Data Sharing Statement

Data can be obtained from corresponding authors upon reasonable request.

Ethics Approval and Consent to Participate

This study was approved by the ethics committees of Zhejiang University School of Medicine First Affiliated Hospital (No. IT20230222A) and other participating hospitals. As a retrospective study, the requirement for informed consent was waived.

Acknowledgments

We sincerely thank all the patients and participating hospitals for their invaluable contributions and cooperation. We are particularly grateful to Professor Jieting Zhou from the Microbiology Center of the First Affiliated Hospital of Zhejiang University School of Medicine, who specializes in mNGS methodology, and to Professor Hua Zhou from the Second Affiliated Hospital of Zhejiang University, an expert in clinical microbiology and antimicrobial resistance, for their review and validation of the microbiological methodology applied in this study. Their professional input ensured the scientific rigor of our microbiological analyses.

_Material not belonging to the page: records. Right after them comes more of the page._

(* ===== verification/EventChannel.v ===== *)
(** Event channels between domains (so3/avz/kernel/event_channel.c), the
    hypervisor's notification mechanism.

    The hypervisor state is the [domains] array and the current domain; a domain
    is named by its index, which is also its [domID].  Channel and virq numbers
    come unchecked from the guests: an index outside the C array is [Undef].
    Locks are flags; taking a lock that is held never returns ([Hang]).  The
    order in which the two domains of a channel are locked only matters between
    CPUs and is not modelled. *)
From S2P Require Import Prelude.

Module EventChannel.

Definition NR_EVTCHN : nat := 128.
Definition NR_VIRQS : nat := 256.
Definition DOMID_SELF : Z := 32752. (* 0x7FF0 *)

Inductive ecs := ECS_FREE | ECS_RESERVED | ECS_UNBOUND | ECS_INTERDOMAIN | ECS_VIRQ.
#[global] Instance ecs_eq_dec : EqDecision ecs.
Proof. solve_decision. Defined.

Record evtchn := EvtChn {
  state : ecs;
  remote_domid : Z;          (* unbound.remote_domid *)
  remote_evtchn : Z;         (* interdomain.remote_evtchn *)
  remote_dom : option Z;     (* interdomain.remote_dom *)
  virq : Z
}.

Record domain := Domain {
  event_lock : bool;
  virq_lock : bool;
  chans : list evtchn;       (* evtchn[NR_EVTCHN] *)
  virq_to_evtchn : list Z;
  is_dying : bool;
  evtchn_pending : list bool;      (* avz_shared->evtchn_pending *)
  evtchn_upcall_pending : bool
}.

Record hyp := Hyp {
  domains : gmap Z domain;
  current_domain : Z;
  schedule_lock : bool;      (* of the domain scheduler *)
  events : list Z            (* domains whose CPU was sent an event, newest first *)
}.

Definition set_bound (rd rev : Z) (c : evtchn) : evtchn := EvtChn ECS_INTERDOMAIN (remote_domid c) rev (Some rd) (virq c).
Definition set_unbound (dom : Z) (c : evtchn) : evtchn := EvtChn ECS_UNBOUND dom (remote_evtchn c) (remote_dom c) (virq c).
Definition set_virq (v : Z) (c : evtchn) : evtchn := EvtChn ECS_VIRQ (remote_domid c) (remote_evtchn c) (remote_dom c) v.
Definition set_ecs (st : ecs) (c : evtchn) : evtchn := EvtChn st (remote_domid c) (remote_evtchn c) (remote_dom c) (virq c).
Definition set_remote_domid (dom : Z) (c : evtchn) : evtchn := EvtChn (state c) dom (remote_evtchn c) (remote_dom c) (virq c).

We also acknowledge the Home for Researchers editorial team (www.home-for-researchers.com) for providing language editing services.

Author Contributions

All authors made a significant contribution to the work reported, whether in the conception, study design, execution, acquisition of data, analysis and interpretation, or in all these areas; took part in drafting, revising, or critically reviewing the article; gave final approval of the version to be published; have agreed on the journal to which the article has been submitted; and agree to be accountable for all aspects of the work.

Disclosure

All authors declare that they have no competing interests.